Approximation, fitting, estimation
Norm approximation \(\min \|Ax-b\|\), regularized forms \(\min \|Ax-b\|_2^2 + \lambda\|x\|\) (ridge/Tikhonov for \(\ell_2\), lasso/sparsity for \(\ell_1\)), and robust formulations all sit here. Maximum likelihood and MAP estimation become convex problems for log-concave models — so the inference of Week 7 is solved by the algorithms below, and ML regularization is a Bayesian prior in disguise.
Algorithms
For unconstrained smooth convex \(f\):
- Gradient descent \(x_{k+1} = x_k - t_k \nabla f(x_k)\). Convergence rate depends on the condition number \(\kappa\) of the Hessian (Week 3) — ill-conditioning means zig-zagging and slow progress.
- Newton’s method \(x_{k+1} = x_k - t_k\,[\nabla^2 f(x_k)]^{-1}\nabla f(x_k)\) — affine-invariant, quadratically convergent near the optimum, analyzed cleanly via self-concordance. The Newton step solves a linear system (Weeks 3–4).
For equality-constrained problems, the KKT system is solved at each step (equality-constrained Newton, infeasible-start Newton); inequality constraints are handled by interior-point/barrier methods (read lightly).

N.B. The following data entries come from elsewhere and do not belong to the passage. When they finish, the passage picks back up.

(** * botaffiumeiro: the link-processing pipeline

    A shallow embedding of [botaffiumeiro.py]: the two vendor handlers
    (AliExpress, Amazon), the request signature, the identifier
    extraction, the exclusion filter, the link shortener and the
    dispatcher that answers a chat message.

    Conventions of the embedding.
    - A Python [str] is the list of its code points ([str := list N]);
      string order is the code-point order Python uses. [py "..."]
      reads a literal of this file.
    - [hashlib.md5], [str.encode], [sorted], [re.search] and
      [re.findall] belong to the Python library, not to the program:
      they are written out here after their documentation (RFC 1321 for
      the digest, the leftmost, greedy, backtracking matching of [re]
      for the patterns) and checked on samples against Python. The
      classes [\d] and [\w] are Unicode classes: beyond ASCII they are
      a parameter, [UnicodeData].
    - Code that may raise returns an [outcome]; all the exceptions here
      are of class [Exception].
    - The clock, the HTTP client and the Amazon client are the outside
      world, a state [W] that each call reads and advances; the
      computations of the program run in [Eff.M], which threads that
      state and collects the replies sent to the chat ([Eff.outbox]).
      Sending a reply always succeeds, and logging is left out.
    - [config_manager] is one snapshot of the configuration, given as
      an argument: the reload that runs beside the program is not
      modelled.
    - [async]/[await] is sequential code: one message is processed by
      one sequence of calls. *)

From Stdlib Require Import ZArith NArith List String Ascii Lia Bool.
From stdpp Require Import base option list sorting gmap.

Local Open Scope list_scope.

(* ===================================================================== *)
(** * Python text *)
(* ===================================================================== *)

(** A code point, and a [str]. *)
Definition char : Type := N.
Definition str : Type := list N.

Module Text.

(** Reading a literal of this file (UTF-8 bytes) as a [str]. [need]
    continuation bytes are still expected for the code point whose
    high bits are [acc]. *)
Fixpoint decode (bs : list N) (need : nat) (acc : N) : str :=
  match bs with
  | [] => []
  | b :: bs' =>
      match need with
      | S n =>
          let acc' := (acc * 64 + b mod 64)%N in
          match n with
          | O => acc' :: decode bs' 0 0%N
          | S _ => decode bs' n acc'
          end
      | O =>
          if (b <? 128)%N then b :: decode bs' 0 0%N
          else if (b <? 224)%N then decode bs' 1 (b mod 32)%N
          else if (b <? 240)%N then decode bs' 2 (b mod 16)%N
          else decode bs' 3 (b mod 8)%N
      end
  end.
(** Lines 31-78: the pipeline is filled, the five array elements are
    evaluated left to right, and [Promise.allSettled] is awaited.  The
    second element is the array that [map] returns, not a promise. *)
Definition fanOut (E : Env) (workspaceId : string) (links : list Link)
    : M (list (Settled Value)) :=
  let pipeline :=
    fold_left (λ pipeline link, pipeline_del pipeline (cache_key E link))
              links redis_pipeline in
  p1 <- recordLink E (map (deleted_event workspaceId) links) ;;
  p2 <- mapM (delete_image E) (List.filter (image_in_r2 E) links) ;;
  p3 <- pipeline_exec E pipeline ;;
  p4 <- prisma_link_deleteMany E (map link_id links) ;;
  p5 <- prisma_project_update E workspaceId (Z.of_nat (length links)) ;;
  (unobserved p2 ;;;
   ret (allSettled [EPromise p1; EValue (VPromises p2); EPromise p3;
                    EPromise p4; EPromise p5])).

(** Lines 80-88 *)
Definition report (domain workspaceId : string) (response : list (Settled Value))
    : M unit :=
  forEach response (λ promise,
    if_rejected promise (λ reason,
      console_error "Error deleting domain and links" reason domain workspaceId)).

(** Lines 90-109: the remaining links are counted again; the deletion is
    queued once more, or the domain row is deleted.  The result is what
    [publishJSON] answered, or [undefined]. *)
Definition converge (E : Env) (domain workspaceId : string) : M Value :=
  remainingLinks <- (p <- prisma_link_count E domain ;; await p) ;;
  if remainingLinks >? 0
  then (p <- queueDomainDeletion E workspaceId domain (Some 2) ;; await p)
  else (p <- prisma_domain_delete E domain ;;
        (await p ;;; ret VUndefined)).

(** Lines 10-110 *)
Definition deleteDomainAndLinks (E : Env) (domain workspaceId : string) : M Value :=
  links <- (p <- prisma_link_findMany E domain 1 ;; await p) ;;
  if (length links =? 0)%nat then ret VUndefined
  else
    (response <- fanOut E workspaceId links ;;
     (report domain workspaceId response ;;;
      converge E domain workspaceId)).

(** Lines 114-172.  The array destructuring binds the first three of the
    four settled results. *)
Definition markDomainAsDeleted (E : Env) (domain workspaceId : string) : M Value :=
  p1 <- removeDomainFromVercel E domain ;;
  p2 <- prisma_domain_update E domain ;;
  p3 <- prisma_link_updateMany E domain ;;
  p4 <- queueDomainDeletion E workspaceId domain None ;;
  match allSettled [EPromise p1; EPromise p2; EPromise p3; EPromise p4] with
  | vercelResponse :: prismaResponse :: qstashResponse :: _ =>
      (if_rejected vercelResponse (λ reason,
         console_error "Error deleting domain from Vercel" reason domain workspaceId) ;;;
       (if_rejected prismaResponse (λ reason,
          console_error "Error deleting domain from Prisma" reason domain workspaceId) ;;;
        (if_rejected qstashResponse (λ reason,
           console_error "Error publishing to Qstash" reason domain workspaceId) ;;;
         ret VUndefined)))
  | _ => throw "TypeError"
  end.

(** ** Scenarios *)

Definition no_faults : Env :=
  {| R2_URL := "https://r2.test";
     APP_DOMAIN_WITH_NGROK := "https://app.test";
     toLowerCase := ascii_toLowerCase;
     storage_delete_landed := λ _, true;
     findMany_rejects := None; recordLink_rejects := None;
     storage_delete_rejects := λ _, None; pipeline_exec_rejects := None;
     deleteMany_rejects := None; project_update_rejects := None;
     count_rejects := None; publishJSON_rejects := None;
     domain_delete_rejects := None; vercel_rejects := None;
     domain_update_rejects := None; updateMany_rejects := None |}.

(** The bucket rejects every deletion. *)
Definition r2_down : Env :=
  {| R2_URL := "https://r2.test";
     APP_DOMAIN_WITH_NGROK := "https://app.test";
     toLowerCase := ascii_toLowerCase;
     storage_delete_landed := λ _, true;
     findMany_rejects := None; recordLink_rejects := None;
     storage_delete_rejects := λ _, Some "R2 unavailable";
     pipeline_exec_rejects := None;
     deleteMany_rejects := None; project_update_rejects := None;
     count_rejects := None; publishJSON_rejects := None;
     domain_delete_rejects := None; vercel_rejects := None;
     domain_update_rejects := None; updateMany_rejects := None |}.

(** The scheduler rejects the message. *)
Definition qstash_down : Env :=
  {| R2_URL := "https://r2.test";
     APP_DOMAIN_WITH_NGROK := "https://app.test";
     toLowerCase := ascii_toLowerCase;
     storage_delete_landed := λ _, true;
     findMany_rejects := None; recordLink_rejects := None;
     storage_delete_rejects := λ _, None; pipeline_exec_rejects := None;
     deleteMany_rejects := None; project_update_rejects := None;
     count_rejects := None; publishJSON_rejects := Some "QStash unavailable";
     domain_delete_rejects := None; vercel_rejects := None;
     domain_update_rejects := None; updateMany_rejects := None |}.

(** Vercel rejects the release of the name. *)
Definition vercel_down : Env :=
  {| R2_URL := "https://r2.test";
     APP_DOMAIN_WITH_NGROK := "https://app.test";
     toLowerCase := ascii_toLowerCase;
     storage_delete_landed := λ _, true;
     findMany_rejects := None; recordLink_rejects := None;
     storage_delete_rejects := λ _, None; pipeline_exec_rejects := None;
     deleteMany_rejects := None; project_update_rejects := None;
     count_rejects := None; publishJSON_rejects := None;
     domain_delete_rejects := None; vercel_rejects := Some "Vercel unavailable";
     domain_update_rejects := None; updateMany_rejects := None |}.

(** The relational store rejects the bulk delete. *)
Definition mysql_delete_down : Env :=
  {| R2_URL := "https://r2.test";
     APP_DOMAIN_WITH_NGROK := "https://app.test";
     toLowerCase := ascii_toLowerCase;
     storage_delete_landed := λ _, true;
     findMany_rejects := None; recordLink_rejects := None;
     storage_delete_rejects := λ _, None; pipeline_exec_rejects := None;
     deleteMany_rejects := Some "MySQL unavailable"; project_update_rejects := None;
     count_rejects := None; publishJSON_rejects := None;
     domain_delete_rejects := None; vercel_rejects := None;
     domain_update_rejects := None; updateMany_rejects := None |}.

Definition link_x : Link :=
  {| link_id := "l1"; link_domain := "go.example"; link_key := "x";
     link_url := "https://example.com"; 
     link_image := Some "https://r2.test/images/l1.png";
     link_tags := [{| tag_id := "t1" |}];
     link_createdAt := 1700000000; link_projectId := Some "ws_1" |}.

Definition link_y : Link :=
  {| link_id := "l2"; link_domain := "go.example"; link_key := "Y";
     link_url := "https://example.org"; link_image := None;
     link_tags := []; link_createdAt := 1700000001;
     link_projectId := Some "ws_1" |}.

Definition world_of (links : list Link) : World :=
  {| link_table := links;
     domain_table := [{| domain_slug := "go.example"; domain_projectId := Some "ws_1" |}];
     linksUsage := {[ "ws_1" := 5 ]};
     redis_keys := {[ "go.example:x"; "go.example:y" ]};
     r2_objects := {[ "images/l1.png" ]};
     tinybird := []; qstash_queue := [];
     vercel_domains := {[ "go.example" ]};
     console := []; unhandled := []; requests := [] |}.

(** The relational store rejects the query for links. *)
Definition findMany_down : Env :=
  {| R2_URL := "https://r2.test";
     APP_DOMAIN_WITH_NGROK := "https://app.test";
     toLowerCase := ascii_toLowerCase;
     storage_delete_landed := λ _, true;
     findMany_rejects := Some "MySQL unavailable";
     recordLink_rejects := None;
     storage_delete_rejects := λ _, None;
     pipeline_exec_rejects := None;
     deleteMany_rejects := None;
     project_update_rejects := None;
     count_rejects := None;
     publishJSON_rejects := None;
     domain_delete_rejects := None;
     vercel_rejects := None;
     domain_update_rejects := None;
     updateMany_rejects := None |}.
(** * Helix: MoldUDP session layer and the helix-svm order-book tool

    Two parts of the repository are covered.

    - [src/nasdaq/moldudp.hh] declares [moldudp_session], a
      [net::message_parser] that holds a downstream parser ([_parser]) and a
      32-bit sequence counter ([_seq_num]) and offers one operation, [parse].
      The body of [parse] lives in a translation unit that is not part of
      the sources at hand, so the operation is modelled from the design
      document, step by step (module [MoldUDP]).
    - [tools/helix-svm/helix-svm.cc] defines [svm_session] with its feature
      extraction and its lookback buffer (module [Svm]); it is embedded from
      the code. *)

From Stdlib Require Import List NArith ZArith Lia Bool Arith.
From Stdlib Require Import Strings.Byte.
From Stdlib Require Import Floats.
From Stdlib Require Strings.Ascii Strings.String.
Import ListNotations.

Set Implicit Arguments.

(** ** Packet views *)
Module Net.

(** Modelled from the spec: the Packet View, [net::packet_view], which
    [moldudp.hh] uses and [helix/net.hh] declares; that header is not among
    the sources.  An immutable, bounds-checked view over a byte range with a
    read cursor: it is taken as the bytes between the cursor and the end, so
    that reading drops a prefix. *)
Definition packet_view := list byte.

Definition remaining (v : packet_view) : N := N.of_nat (length v).

(** Carve [n] bytes off the front of the view. *)
Definition subview (n : nat) (v : packet_view) : option (list byte * packet_view) :=
  if n <=? length v then Some (firstn n v, skipn n v) else None.

(** Big-endian value of a byte string. *)
Definition be_value (bs : list byte) : N :=
  fold_left (fun acc b => (256 * acc + Byte.to_N b)%N) bs 0%N.

Definition read_be (width : nat) (v : packet_view) : option (N * packet_view) :=
  match subview width v with
  | Some (bs, rest) => Some (be_value bs, rest)
  | None => None
  end.

Definition read_u16 := read_be 2.
Definition read_u32 := read_be 4.

(** Writers, used to state properties of packets on the wire. *)
Definition byte_of_N (n : N) : byte :=
  match Byte.of_N (n mod 256) with
  | Some b => b
  | None => x00
  end.

Fixpoint be_bytes (width : nat) (n : N) : list byte :=
  match width with
  | O => []
  | S w => be_bytes w (n / 256) ++ [byte_of_N n]
  end.

Definition write_u16 := be_bytes 2.
Definition write_u32 := be_bytes 4.

End Net.

(** ** The MoldUDP session *)
Module MoldUDP.
Import Net.
Local Open Scope N_scope.

(** *** Wire format *)

(** Modelled from the spec: the wire format, whose structures are defined
    with the body of [parse] and are not among the sources.  Header:
    [sessionId[10] | sequenceNumber:u32-BE | messageCount:u16-BE]; frame:
    [length:u16-BE | payload[length]]; [messageCount = 0] is a heartbeat and
    [messageCount = 0xFFFF] the end-of-session tombstone. *)
Definition HEADER_LEN : N := 16.
Definition SESSION_ID_LEN : nat := 10.
Definition HEARTBEAT : N := 0.
Definition END_OF_SESSION : N := 0xFFFF.

Record header := {
  sessionId : list byte;
  sequenceNumber : N;
  messageCount : N
}.

Definition read_header (v : packet_view) : option (header * packet_view) :=
  match subview SESSION_ID_LEN v with
  | Some (sid, v1) =>
    match read_u32 v1 with
    | Some (seq, v2) =>
      match read_u16 v2 with
      | Some (cnt, v3) =>
        Some ({| sessionId := sid; sequenceNumber := seq; messageCount := cnt |}, v3)
      | None => None
      end
    | None => None
    end
  | None => None
  end.

Definition write_header (h : header) : list byte :=
  sessionId h ++ write_u32 (sequenceNumber h) ++ write_u16 (messageCount h).

Definition write_frame (payload : list byte) : list byte :=
  write_u16 (N.of_nat (length payload)) ++ payload.

Definition write_frames (payloads : list (list byte)) : list byte :=
  flat_map write_frame payloads.

(** Bytes taken by a run of frames: the sum of [2 + len_i]. *)
Definition frames_len (payloads : list (list byte)) : N :=
  fold_right (fun p acc => 2 + N.of_nat (length p) + acc) 0 payloads.

Fixpoint bytes_eqb (a b : list byte) : bool :=
  match a, b with
  | [], [] => true
  | x :: a', y :: b' => Byte.eqb x y && bytes_eqb a' b'
  | _, _ => false
  end.

(** *** Session state and conditions *)

(** Modelled from the spec: the conditions that [parse] surfaces to its
    caller; [Truncated] and [Malformed] fail the call, the others do not. *)
Inductive condition :=
| Gap (expected observed : N)
| SessionChanged
| EndOfSession
| Truncated
| Malformed
| FramingMismatch.

Record session_stats := {
  duplicates : N;
  gaps : N;
  forwarded : N
}.

(** Modelled from the spec: the session state.  The class declaration in
    [moldudp.hh] carries [_parser] and [uint32_t _seq_num] only; [_seq_num]
    is the design document's [expectedSequence], while [lastSessionId]
    ([None] until a packet has been accepted), [terminated] and [stats] are
    the further fields of its data model, which the declaration lacks. *)
Record session := {
  _seq_num : N;
  lastSessionId : option (list byte);
  terminated : bool;
  stats : session_stats
}.

Definition expectedSequence : session -> N := _seq_num.

(** [_seq_num] is a [uint32_t]: additions wrap. *)
Definition SEQ_MODULUS : N := 2 ^ 32.
Definition wrap32 (n : N) : N := n mod SEQ_MODULUS.

(** Modelled from the spec: the constructor, whose body is not among the
    sources; the session starts at [expectedSequence = 1]. *)
Definition moldudp_session : session :=
  {| _seq_num := 1; lastSessionId := None; terminated := false;
     stats := {| duplicates := 0; gaps := 0; forwarded := 0 |} |}.

Definition set_seq (n : N) (st : session) : session :=
  {| _seq_num := n; lastSessionId := lastSessionId st;
     terminated := terminated st; stats := stats st |}.

Definition accept (sid : list byte) (st : session) : session :=
  {| _seq_num := _seq_num st; lastSessionId := Some sid;
     terminated := terminated st; stats := stats st |}.

Definition terminate (st : session) : session :=
  {| _seq_num := _seq_num st; lastSessionId := lastSessionId st;
     terminated := true; stats := stats st |}.

Definition count_duplicate (st : session) : session :=
  {| _seq_num := _seq_num st; lastSessionId := lastSessionId st;
     terminated := terminated st;
     stats := {| duplicates := duplicates (stats st) + 1; gaps := gaps (stats st);
                 forwarded := forwarded (stats st) |} |}.

Definition count_gap (st : session) : session :=
  {| _seq_num := _seq_num st; lastSessionId := lastSessionId st;
     terminated := terminated st;
     stats := {| duplicates := duplicates (stats st); gaps := gaps (stats st) + 1;
                 forwarded := forwarded (stats st) |} |}.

Step sizes come from backtracking line search.
Connections
- Forward: The maximum-entropy problems of Week 10 are convex programs solved by exactly this duality machinery.
- Across courses: This is the engine under training (Courses 1, 3) — losses, regularizers, and the optimizers that minimize them — and under any model-predictive or trajectory optimization (Courses 1, 2).
Further Reading
- Boyd & Vandenberghe, Convex Optimization, Chapters 4–7, 9–10.
- Nocedal & Wright, Numerical Optimization, for the algorithmic details and line-search theory.